◆ **Activity**
Each line from the start of the records through the line containing "Lemma offers_first_none seen" is to be transcribed exactly, and no other line is to be included.

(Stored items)
# # # # #

(* ===== verification/OffererProperties.v ===== *)
(** * Properties of the offerer driver

    Safety of the system of the driver and its operations in flight, the
    functional behaviour of the dance, of re-arming, of early and duplicate
    answers and of remote candidates, and the behaviours that differ from what
    the comments of the source promise. *)

From stdpp Require Import base tactics list strings pretty sets.
From Stdlib Require Import ZArith Lia String.
From S2P Require Import Prelude Values WireEnvelope Transport OffererDriver OffererInvariant.
Open Scope string_scope.

(** The envelope of a local offer. *)
Definition offer_envelope {W : WebRtc} (d : SessionDescription) : Envelope :=
  mkEnvelope kOffer kBrowser (Sdp (mkSdpPayload "offer" (DescriptionToString d))).

(** Run the whole system, up to the calls of libwebrtc and the transport. *)
Ltac eval_sys :=
  lazy -[transport_Send SdpTypeFromString CreateSessionDescription DescriptionToString
         String.eqb SdpType_kAnswer offer_envelope].

Section properties.
Context {W : WebRtc} {T E : Type} {ST : SignalingTransport T E}.
Abbreviation driver := (off (W := W) (T := T)).
Abbreviation event := (off_event (W := W) (E := E)).
Abbreviation system := (sys (W := W) (T := T)).

(** Whether every candidate of a trace comes after an accepted offer; [seen]
    tells whether there was one before the trace. *)
Fixpoint offers_first (seen : bool) (tr : list event) : bool :=
  match tr with
  | [] => true
  | ev :: tr' => (negb (is_candidate ev) || seen) && offers_first (seen || offer_ok ev) tr'
  end.

Lemma offers_first_app seen a b :
  offers_first seen (a ++ b)%list =
    offers_first seen a && offers_first (seen || existsb offer_ok a) b.
Proof.
  revert seen. induction a as [|ev a IH]; intros seen; simpl; [by rewrite orb_false_r|].
  by rewrite IH, andb_assoc, orb_assoc.
Qed.

Lemma offers_first_seen tr : offers_first true tr = true.
Proof. induction tr as [|ev tr IH]; [done|]. simpl. by rewrite orb_true_r. Qed.

Lemma offers_first_none seen tr :
  existsb is_candidate tr = false → offers_first seen tr = true.
Proof.
  revert seen. induction tr as [|ev tr IH]; intros seen; [done|]. simpl.
  intros [-> H]%orb_false_iff. by apply IH.
Qed.

(** C2. The SDP operation in flight is always the one the state waits for, and
    there is at most one: a live session in CreatingOffer has exactly one
    CreateOffer outstanding (none once the offer is buffered for the
    transport), in SettingLocal one SetLocalDescription, in SettingRemote one
    SetRemoteDescription, and in every other state nothing; operations of
    earlier sessions can no longer reach it. *)
Theorem offerer_operation_matches_state (t : T) (ob : bool) (s : system) (tr : list event) :
  reachable sys_enabled sys_handle (sys_init t ob) s tr →
  terminal (state_ (drv s)) = false →
  kind <$> live s =
    match state_ (drv s) with
    | kCreatingOffer =>
        match pending_local_offer_ (drv s) with None => [OpCreateOffer] | Some _ => [] end
    | kSettingLocal => [OpSetLocal]
    | kSettingRemote => [OpSetRemote]
    | _ => []
    end.
Proof. intros Hr. apply inv_live. exact (sys_reachable_inv t ob s tr Hr). Qed.

(** No task is ever posted to the signaling thread without a
    PeerConnection to work on: every captured [pc_] is non-null. *)
Theorem offerer_tasks_have_pc (t : T) (ob : bool) (s : system) (tr : list event) :
  reachable sys_enabled sys_handle (sys_init t ob) s tr → forallb has_pc tr = true.
Proof.
  intros Hr. enough (sys_inv s ∧ forallb has_pc tr = true) as H by apply H. revert s tr Hr.
  apply reachable_trace_inv; [split; [apply sys_init_inv | done]|].
  intros i s tr _ [Hi Hf] He. split; [by apply sys_handle_inv|].
  destruct (sys_handle_facts i s Hi He) as (Hp & _). by rewrite forallb_app, Hf.
Qed.

(** C20. No candidate leaves the process before an offer did: in every
    execution each [ice] envelope with a candidate comes after an [offer]
    envelope the transport accepted. *)
Theorem offerer_offer_before_candidates (t : T) (ob : bool) (s : system) (tr : list event) :
  reachable sys_enabled sys_handle (sys_init t ob) s tr → offers_first false tr = true.
Proof.
  intros Hr. enough (sys_inv s ∧ (offered (drv s) = true → existsb offer_ok tr = true) ∧
    offers_first false tr = true) as H by apply H. revert s tr Hr.
  apply reachable_trace_inv; [split_and!; [apply sys_init_inv | done | done]|].
  intros i s tr _ (Hi & Ho & Hf) He.
  destruct (sys_handle_facts i s Hi He) as (_ & H1 & H2 & _).
  split_and!; [by apply sys_handle_inv | |].
  - rewrite existsb_app. intros Hx. apply orb_true_iff. destruct (H1 Hx); auto.
  - rewrite offers_first_app, Hf. simpl.
    destruct (existsb is_candidate _) eqn:Hc; [|by apply offers_first_none].
    rewrite Ho by auto. apply offers_first_seen.
Qed.

Lemma sys_handle_closes ins s :
  sys_inv s → all_enabled sys_enabled sys_handle ins s = true →
  let s' := exec (run sys_handle ins) s in
  (weak_factory_ (drv s) ≤ weak_factory_ (drv s'))%nat ∧
  (weak_factory_ (drv s') = weak_factory_ (drv s) →
     closes (events (run sys_handle ins) s) + Nat.b2n (teardown_emitted_ (drv s)) ≤
       Nat.b2n (teardown_emitted_ (drv s')))%nat.
Proof.
  revert s. induction ins as [|i ins IH]; intros s Hi He; cbv zeta; [by split; intros; apply le_n|].
  simpl in He. apply andb_true_iff in He as [He Hes].
  unfold run. rewrite fmap_cons. cbn [eseq]. rewrite exec_bind, events_bind.
  fold (run sys_handle ins) in *.
  destruct (sys_handle_facts i s Hi He) as (_ & _ & _ & H1 & H2).
  destruct (IH _ (sys_handle_inv i s Hi He) Hes) as [H3 H4]. split; [lia|].
  intros Hw. unfold closes in *. rewrite List.filter_app, length_app.
  unfold run in *. specialize (H1 ltac:(lia)). specialize (H4 ltac:(lia)). lia.
Qed.

(** The end of a session is reported at most once: from any reachable
    state, whatever happens until the next successful re-arm (which renews the
    weak pointers), the observer hears [OnClosed] at most once, and not at all
    when the session was already torn down. *)
Theorem offerer_close_reported_once (t : T) (ob : bool) (s : system) (tr : list event)
    (ins : list sys_input) :
  reachable sys_enabled sys_handle (sys_init t ob) s tr →
  all_enabled sys_enabled sys_handle ins s = true →
  weak_factory_ (drv (exec (run sys_handle ins) s)) = weak_factory_ (drv s) →
  (closes (events (run sys_handle ins) s) ≤ 1)%nat ∧
  (teardown_emitted_ (drv s) = true → closes (events (run sys_handle ins) s) = 0%nat).
Proof.
  intros Hr He Hw. destruct (sys_handle_closes ins s) as [_ H]; [|done|].
  { exact (sys_reachable_inv t ob s tr Hr). }
  specialize (H Hw). split.
  - destruct (teardown_emitted_ (drv s)), (teardown_emitted_ _); simpl in H; lia.
  - intros Ht. rewrite Ht in H. destruct (teardown_emitted_ (drv (exec _ _))); simpl in H; lia.
Qed.

(** Re-arming isolates sessions: from every state except Idle and Failed
    it succeeds, returns the driver to Idle with all session state cleared and
    the process-wide facts kept, and no completion of an operation posted
    before can change the driver or be observed any more. *)
Theorem rearm_isolates_sessions (s : system) (b : bool) :
  sys_inv s → state_ (drv s) ≠ kIdle → state_ (drv s) ≠ kFailed →
  let d := exec (Rearm b) (drv s) in
  result (Rearm b) (drv s) = true ∧
  state_ d = kIdle ∧ pc_ d = None ∧ pending_remote_ice_ d = [] ∧
  pending_early_answer_sdp_ d = None ∧ pending_local_offer_ d = None ∧
  pending_renegotiation_ d = false ∧ teardown_emitted_ d = false ∧
  ws_connected_ d = ws_connected_ (drv s) ∧
  was_in_ice_flight_once_ d = was_in_ice_flight_once_ (drv s) ∧
  (∀ o c, o ∈ ops s → complete (E := E) o c d = (tt, d, [])).
Proof.
  intros [Hb Hw _] Hi Hf. cbv zeta.
  assert (let '(r, d, _) := Rearm (E := E) b (drv s) in r = true ∧ weak_factory_ d = S (weak_factory_ (drv s)) ∧
    state_ d = kIdle ∧ pc_ d = None ∧ pending_remote_ice_ d = [] ∧
    pending_early_answer_sdp_ d = None ∧ pending_local_offer_ d = None ∧
    pending_renegotiation_ d = false ∧ teardown_emitted_ d = false ∧
    ws_connected_ d = ws_connected_ (drv s) ∧
    was_in_ice_flight_once_ d = was_in_ice_flight_once_ (drv s)) as H.
  { destruct (drv s) as [ws obs pc ice early st ini ren td once ans con pl w made].
    simpl in Hi, Hf. destruct st; try done; eval_cases; done. }
  unfold result, exec. destruct (Rearm b (drv s)) as [[r d] es]. simpl.
  destruct H as (H1 & Hweak & H2). destruct_and! H2. split_and!; try done.
  intros o c Ho. unfold complete. rewrite get_run.
  rewrite Forall_forall in Hw. specialize (Hw o Ho).
  destruct (Nat.eqb_spec (op_weak o) (weak_factory_ d)); [lia | done].
Qed.

(** Requests for a renegotiation, from the embedder, libwebrtc and the viewer. *)
Definition is_request (i : off_input (T := T)) : bool :=
  match i with
  | InRequestRenegotiation | InRenegotiationNeeded => true
  | InEnvelope env => match env_type env with kRequestRenegotiate => true | _ => false end
  | _ => false
  end.

Lemma request_coalesces i (s : driver) :
  is_request i = true → initial_renegotiation_consumed_ s = true →
  state_ s = kCreatingOffer ∨ state_ s = kSettingLocal ∨ state_ s = kSettingRemote →
  off_handle i s = (tt, s <| pending_renegotiation_ := true |>, []).
Proof.
  intros Hi Hc Hs. destruct s as [ws ob pc ice early st ini ren td once ans con pl w made].
  simpl in *. subst ini.
  destruct i as [| | | | | | |env| | | | | | |]; try done;
    [| destruct env as [[] fr da]; try done |];
    destruct Hs as [-> | [-> | ->]]; reflexivity.
Qed.

Lemma requests_coalesce ins (s : driver) :
  forallb is_request ins = true → ins ≠ [] → initial_renegotiation_consumed_ s = true →
  state_ s = kCreatingOffer ∨ state_ s = kSettingLocal ∨ state_ s = kSettingRemote →
  run off_handle ins s = (tt, s <| pending_renegotiation_ := true |>, []).
Proof.
  unfold run. revert s. induction ins as [|i ins IH]; intros s Hr Hn Hc Hs; [done|].
  simpl in Hr. apply andb_true_iff in Hr as [Hi Hr]. rewrite fmap_cons. cbn [eseq].
  unfold mbind, eff_bind. rewrite (request_coalesces i s) by done.
  destruct ins as [|j ins]; [done|]. rewrite IH by done. reflexivity.
Qed.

# # # # #

◆ **Task output**
(* ===== verification/OffererProperties.v ===== *)
(** * Properties of the offerer driver

    Safety of the system of the driver and its operations in flight, the
    functional behaviour of the dance, of re-arming, of early and duplicate
    answers and of remote candidates, and the behaviours that differ from what
    the comments of the source promise. *)

From stdpp Require Import base tactics list strings pretty sets.
From Stdlib Require Import ZArith Lia String.
From S2P Require Import Prelude Values WireEnvelope Transport OffererDriver OffererInvariant.
Open Scope string_scope.

(** The envelope of a local offer. *)
Definition offer_envelope {W : WebRtc} (d : SessionDescription) : Envelope :=
  mkEnvelope kOffer kBrowser (Sdp (mkSdpPayload "offer" (DescriptionToString d))).

(** Run the whole system, up to the calls of libwebrtc and the transport. *)
Ltac eval_sys :=
  lazy -[transport_Send SdpTypeFromString CreateSessionDescription DescriptionToString
         String.eqb SdpType_kAnswer offer_envelope].

Section properties.
Context {W : WebRtc} {T E : Type} {ST : SignalingTransport T E}.
Abbreviation driver := (off (W := W) (T := T)).
Abbreviation event := (off_event (W := W) (E := E)).
Abbreviation system := (sys (W := W) (T := T)).

(** Whether every candidate of a trace comes after an accepted offer; [seen]
    tells whether there was one before the trace. *)
Fixpoint offers_first (seen : bool) (tr : list event) : bool :=
  match tr with
  | [] => true
  | ev :: tr' => (negb (is_candidate ev) || seen) && offers_first (seen || offer_ok ev) tr'
  end.

Lemma offers_first_app seen a b :
  offers_first seen (a ++ b)%list =
    offers_first seen a && offers_first (seen || existsb offer_ok a) b.
Proof.
  revert seen. induction a as [|ev a IH]; intros seen; simpl; [by rewrite orb_false_r|].
  by rewrite IH, andb_assoc, orb_assoc.
Qed.

Lemma offers_first_seen tr : offers_first true tr = true.
Proof. induction tr as [|ev tr IH]; [done|]. simpl. by rewrite orb_true_r. Qed.

Lemma offers_first_none seen tr :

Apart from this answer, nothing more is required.